▶ _WHAT TO WORK ON_: Throughout the material below, count the lines that include the string "ParseProtocol", then report only the resulting number.

⁂

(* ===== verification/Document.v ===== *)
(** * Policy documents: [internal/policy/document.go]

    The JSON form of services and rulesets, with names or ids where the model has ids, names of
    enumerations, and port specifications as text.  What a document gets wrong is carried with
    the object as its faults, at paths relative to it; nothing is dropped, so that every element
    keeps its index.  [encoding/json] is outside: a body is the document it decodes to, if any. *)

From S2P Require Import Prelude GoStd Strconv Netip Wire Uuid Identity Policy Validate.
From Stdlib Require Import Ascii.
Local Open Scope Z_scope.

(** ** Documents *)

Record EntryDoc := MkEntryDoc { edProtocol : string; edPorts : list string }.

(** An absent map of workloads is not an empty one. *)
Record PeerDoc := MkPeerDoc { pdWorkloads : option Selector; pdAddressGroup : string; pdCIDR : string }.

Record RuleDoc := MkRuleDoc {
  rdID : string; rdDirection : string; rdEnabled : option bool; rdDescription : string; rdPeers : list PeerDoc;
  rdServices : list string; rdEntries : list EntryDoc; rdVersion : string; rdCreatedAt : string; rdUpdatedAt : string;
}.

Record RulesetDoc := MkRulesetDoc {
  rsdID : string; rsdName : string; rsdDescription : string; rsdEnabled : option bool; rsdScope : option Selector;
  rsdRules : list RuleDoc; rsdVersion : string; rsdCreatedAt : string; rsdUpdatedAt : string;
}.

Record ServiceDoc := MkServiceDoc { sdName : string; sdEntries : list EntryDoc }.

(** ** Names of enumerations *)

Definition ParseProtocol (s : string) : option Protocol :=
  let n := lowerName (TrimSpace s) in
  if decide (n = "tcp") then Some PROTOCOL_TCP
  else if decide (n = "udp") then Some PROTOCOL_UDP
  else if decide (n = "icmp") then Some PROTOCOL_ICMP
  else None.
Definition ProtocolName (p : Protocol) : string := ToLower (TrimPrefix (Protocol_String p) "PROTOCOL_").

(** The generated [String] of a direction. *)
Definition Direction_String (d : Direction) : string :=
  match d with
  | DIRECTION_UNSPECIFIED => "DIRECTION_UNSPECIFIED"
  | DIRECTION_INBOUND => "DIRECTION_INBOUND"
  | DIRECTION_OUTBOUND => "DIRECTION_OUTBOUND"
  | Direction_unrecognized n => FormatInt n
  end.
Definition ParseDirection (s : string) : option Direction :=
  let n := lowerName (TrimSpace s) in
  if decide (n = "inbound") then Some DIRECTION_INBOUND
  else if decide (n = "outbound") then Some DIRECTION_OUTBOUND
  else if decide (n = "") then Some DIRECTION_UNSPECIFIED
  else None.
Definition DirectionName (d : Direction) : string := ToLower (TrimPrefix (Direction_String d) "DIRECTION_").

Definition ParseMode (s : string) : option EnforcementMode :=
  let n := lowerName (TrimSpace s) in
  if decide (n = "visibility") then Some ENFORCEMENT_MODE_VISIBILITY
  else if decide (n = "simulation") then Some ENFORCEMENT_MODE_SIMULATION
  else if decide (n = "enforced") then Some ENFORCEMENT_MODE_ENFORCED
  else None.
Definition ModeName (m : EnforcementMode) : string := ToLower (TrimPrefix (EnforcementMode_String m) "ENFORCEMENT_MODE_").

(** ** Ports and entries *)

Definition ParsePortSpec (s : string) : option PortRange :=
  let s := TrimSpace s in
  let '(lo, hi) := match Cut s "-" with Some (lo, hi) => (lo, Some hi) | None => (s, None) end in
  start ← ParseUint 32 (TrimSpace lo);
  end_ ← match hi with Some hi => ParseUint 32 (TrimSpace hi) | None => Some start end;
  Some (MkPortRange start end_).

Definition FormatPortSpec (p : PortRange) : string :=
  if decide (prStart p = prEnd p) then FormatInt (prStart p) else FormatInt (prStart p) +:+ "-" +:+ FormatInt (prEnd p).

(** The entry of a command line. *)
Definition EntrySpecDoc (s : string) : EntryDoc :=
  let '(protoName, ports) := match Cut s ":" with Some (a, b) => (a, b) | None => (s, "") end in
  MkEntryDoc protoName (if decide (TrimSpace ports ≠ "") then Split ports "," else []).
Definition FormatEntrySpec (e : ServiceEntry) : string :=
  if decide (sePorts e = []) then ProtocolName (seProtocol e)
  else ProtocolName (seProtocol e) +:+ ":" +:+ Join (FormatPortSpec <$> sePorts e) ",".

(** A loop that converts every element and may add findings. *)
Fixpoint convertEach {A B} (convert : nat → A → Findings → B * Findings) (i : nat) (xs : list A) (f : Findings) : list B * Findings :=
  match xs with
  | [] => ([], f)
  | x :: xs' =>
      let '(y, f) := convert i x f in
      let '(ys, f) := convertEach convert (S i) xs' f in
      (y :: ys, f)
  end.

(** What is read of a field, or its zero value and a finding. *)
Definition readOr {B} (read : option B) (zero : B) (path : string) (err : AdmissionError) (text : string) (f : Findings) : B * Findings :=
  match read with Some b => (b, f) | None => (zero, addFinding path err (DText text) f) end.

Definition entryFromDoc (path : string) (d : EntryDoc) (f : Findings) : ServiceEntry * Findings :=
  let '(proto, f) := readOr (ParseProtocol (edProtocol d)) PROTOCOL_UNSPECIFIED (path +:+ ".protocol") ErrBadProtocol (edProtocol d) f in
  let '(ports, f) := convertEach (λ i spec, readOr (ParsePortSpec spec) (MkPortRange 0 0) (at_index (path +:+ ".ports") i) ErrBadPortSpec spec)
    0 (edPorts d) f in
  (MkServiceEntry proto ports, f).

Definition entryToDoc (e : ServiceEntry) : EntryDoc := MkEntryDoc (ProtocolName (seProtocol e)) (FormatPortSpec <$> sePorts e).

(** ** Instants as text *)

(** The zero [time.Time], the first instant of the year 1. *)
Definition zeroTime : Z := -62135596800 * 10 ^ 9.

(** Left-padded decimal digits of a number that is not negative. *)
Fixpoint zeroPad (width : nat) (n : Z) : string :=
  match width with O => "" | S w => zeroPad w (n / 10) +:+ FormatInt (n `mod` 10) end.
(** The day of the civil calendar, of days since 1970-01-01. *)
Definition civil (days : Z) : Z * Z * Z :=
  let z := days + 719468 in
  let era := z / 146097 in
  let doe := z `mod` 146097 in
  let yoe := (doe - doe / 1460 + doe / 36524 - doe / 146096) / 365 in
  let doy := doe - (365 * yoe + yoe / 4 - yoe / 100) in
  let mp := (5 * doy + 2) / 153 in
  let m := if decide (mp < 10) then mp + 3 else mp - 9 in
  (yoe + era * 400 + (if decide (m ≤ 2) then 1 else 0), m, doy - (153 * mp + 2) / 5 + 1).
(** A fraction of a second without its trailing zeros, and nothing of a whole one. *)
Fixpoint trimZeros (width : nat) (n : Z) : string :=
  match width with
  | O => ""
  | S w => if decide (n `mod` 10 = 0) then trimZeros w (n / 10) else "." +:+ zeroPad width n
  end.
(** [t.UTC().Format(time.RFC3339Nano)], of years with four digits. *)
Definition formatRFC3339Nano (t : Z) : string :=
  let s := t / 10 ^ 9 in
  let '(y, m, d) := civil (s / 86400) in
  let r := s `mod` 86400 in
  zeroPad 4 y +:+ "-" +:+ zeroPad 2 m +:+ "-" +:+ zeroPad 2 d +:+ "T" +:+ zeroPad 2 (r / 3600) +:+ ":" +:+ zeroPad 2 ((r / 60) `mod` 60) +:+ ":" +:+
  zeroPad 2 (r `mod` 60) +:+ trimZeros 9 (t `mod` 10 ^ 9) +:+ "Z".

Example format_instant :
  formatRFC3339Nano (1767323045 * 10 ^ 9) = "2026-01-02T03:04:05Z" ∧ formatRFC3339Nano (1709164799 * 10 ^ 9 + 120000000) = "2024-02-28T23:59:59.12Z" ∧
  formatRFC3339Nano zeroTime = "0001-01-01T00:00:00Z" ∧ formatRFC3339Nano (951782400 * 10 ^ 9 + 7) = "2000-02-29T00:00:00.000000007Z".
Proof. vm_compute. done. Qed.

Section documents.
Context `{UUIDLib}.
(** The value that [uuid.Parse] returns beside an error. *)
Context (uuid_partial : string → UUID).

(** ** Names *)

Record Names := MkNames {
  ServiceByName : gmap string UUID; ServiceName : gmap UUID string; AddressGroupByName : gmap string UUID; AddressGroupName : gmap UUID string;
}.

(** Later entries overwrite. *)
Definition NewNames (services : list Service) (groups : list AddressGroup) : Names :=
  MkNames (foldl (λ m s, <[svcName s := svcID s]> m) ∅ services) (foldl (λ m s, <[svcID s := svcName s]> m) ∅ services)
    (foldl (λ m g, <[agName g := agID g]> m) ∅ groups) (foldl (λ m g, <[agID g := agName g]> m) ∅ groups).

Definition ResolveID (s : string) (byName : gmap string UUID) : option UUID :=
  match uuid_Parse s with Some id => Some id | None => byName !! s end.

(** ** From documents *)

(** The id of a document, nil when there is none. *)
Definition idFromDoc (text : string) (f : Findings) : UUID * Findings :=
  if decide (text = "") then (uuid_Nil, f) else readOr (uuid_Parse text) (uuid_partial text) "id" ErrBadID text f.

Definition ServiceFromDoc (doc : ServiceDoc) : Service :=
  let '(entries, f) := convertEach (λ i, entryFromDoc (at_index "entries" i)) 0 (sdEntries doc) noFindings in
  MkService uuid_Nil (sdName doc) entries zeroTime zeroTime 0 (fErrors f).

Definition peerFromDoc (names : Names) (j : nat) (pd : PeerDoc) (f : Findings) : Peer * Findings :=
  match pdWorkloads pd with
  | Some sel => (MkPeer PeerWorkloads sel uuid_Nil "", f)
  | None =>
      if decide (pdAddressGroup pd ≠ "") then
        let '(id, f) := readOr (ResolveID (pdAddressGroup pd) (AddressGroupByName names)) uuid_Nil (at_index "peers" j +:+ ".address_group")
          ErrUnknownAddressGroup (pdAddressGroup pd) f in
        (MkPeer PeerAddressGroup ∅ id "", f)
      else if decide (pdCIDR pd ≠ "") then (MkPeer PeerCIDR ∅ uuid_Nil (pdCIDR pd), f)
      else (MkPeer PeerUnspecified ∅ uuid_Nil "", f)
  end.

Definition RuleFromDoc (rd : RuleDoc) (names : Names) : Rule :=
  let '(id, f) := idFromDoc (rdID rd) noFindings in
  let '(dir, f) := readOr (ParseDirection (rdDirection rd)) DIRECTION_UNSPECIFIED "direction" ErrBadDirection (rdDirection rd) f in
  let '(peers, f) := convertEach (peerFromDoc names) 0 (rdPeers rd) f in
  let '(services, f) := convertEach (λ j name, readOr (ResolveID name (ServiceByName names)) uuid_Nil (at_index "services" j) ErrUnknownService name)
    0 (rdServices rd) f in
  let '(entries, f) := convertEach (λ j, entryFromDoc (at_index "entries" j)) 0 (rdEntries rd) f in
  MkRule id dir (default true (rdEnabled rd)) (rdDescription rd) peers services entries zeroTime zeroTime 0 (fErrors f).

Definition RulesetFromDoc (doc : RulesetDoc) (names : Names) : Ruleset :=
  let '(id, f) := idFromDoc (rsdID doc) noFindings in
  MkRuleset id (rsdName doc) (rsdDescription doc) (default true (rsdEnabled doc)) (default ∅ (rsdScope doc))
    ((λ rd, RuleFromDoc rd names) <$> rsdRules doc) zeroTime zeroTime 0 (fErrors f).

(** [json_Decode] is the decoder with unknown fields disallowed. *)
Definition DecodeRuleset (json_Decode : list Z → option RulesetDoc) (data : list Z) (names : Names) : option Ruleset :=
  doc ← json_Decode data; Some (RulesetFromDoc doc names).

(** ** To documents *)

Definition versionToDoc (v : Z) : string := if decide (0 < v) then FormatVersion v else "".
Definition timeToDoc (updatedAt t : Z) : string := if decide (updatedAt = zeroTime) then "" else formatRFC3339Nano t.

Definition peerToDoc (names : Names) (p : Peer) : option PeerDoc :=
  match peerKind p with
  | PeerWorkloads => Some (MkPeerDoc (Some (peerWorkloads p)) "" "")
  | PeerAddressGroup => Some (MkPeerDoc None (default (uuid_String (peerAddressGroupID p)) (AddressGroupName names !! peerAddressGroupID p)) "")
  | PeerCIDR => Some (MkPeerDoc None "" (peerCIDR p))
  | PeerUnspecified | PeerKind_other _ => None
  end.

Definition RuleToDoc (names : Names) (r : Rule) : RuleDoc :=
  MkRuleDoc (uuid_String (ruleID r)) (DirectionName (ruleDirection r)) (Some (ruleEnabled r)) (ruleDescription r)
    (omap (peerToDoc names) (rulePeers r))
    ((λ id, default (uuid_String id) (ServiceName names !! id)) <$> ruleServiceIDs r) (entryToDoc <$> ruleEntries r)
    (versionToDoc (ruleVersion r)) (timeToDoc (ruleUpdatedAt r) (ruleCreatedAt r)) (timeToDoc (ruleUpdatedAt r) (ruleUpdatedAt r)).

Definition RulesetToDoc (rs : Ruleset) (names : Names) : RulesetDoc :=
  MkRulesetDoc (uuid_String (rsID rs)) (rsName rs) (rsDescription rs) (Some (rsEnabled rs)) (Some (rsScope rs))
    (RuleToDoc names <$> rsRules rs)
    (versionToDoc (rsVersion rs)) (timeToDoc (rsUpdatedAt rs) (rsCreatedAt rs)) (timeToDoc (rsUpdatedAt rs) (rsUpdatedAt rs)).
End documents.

⁂

▶ _RESULT OF THE EXERCISE_: 2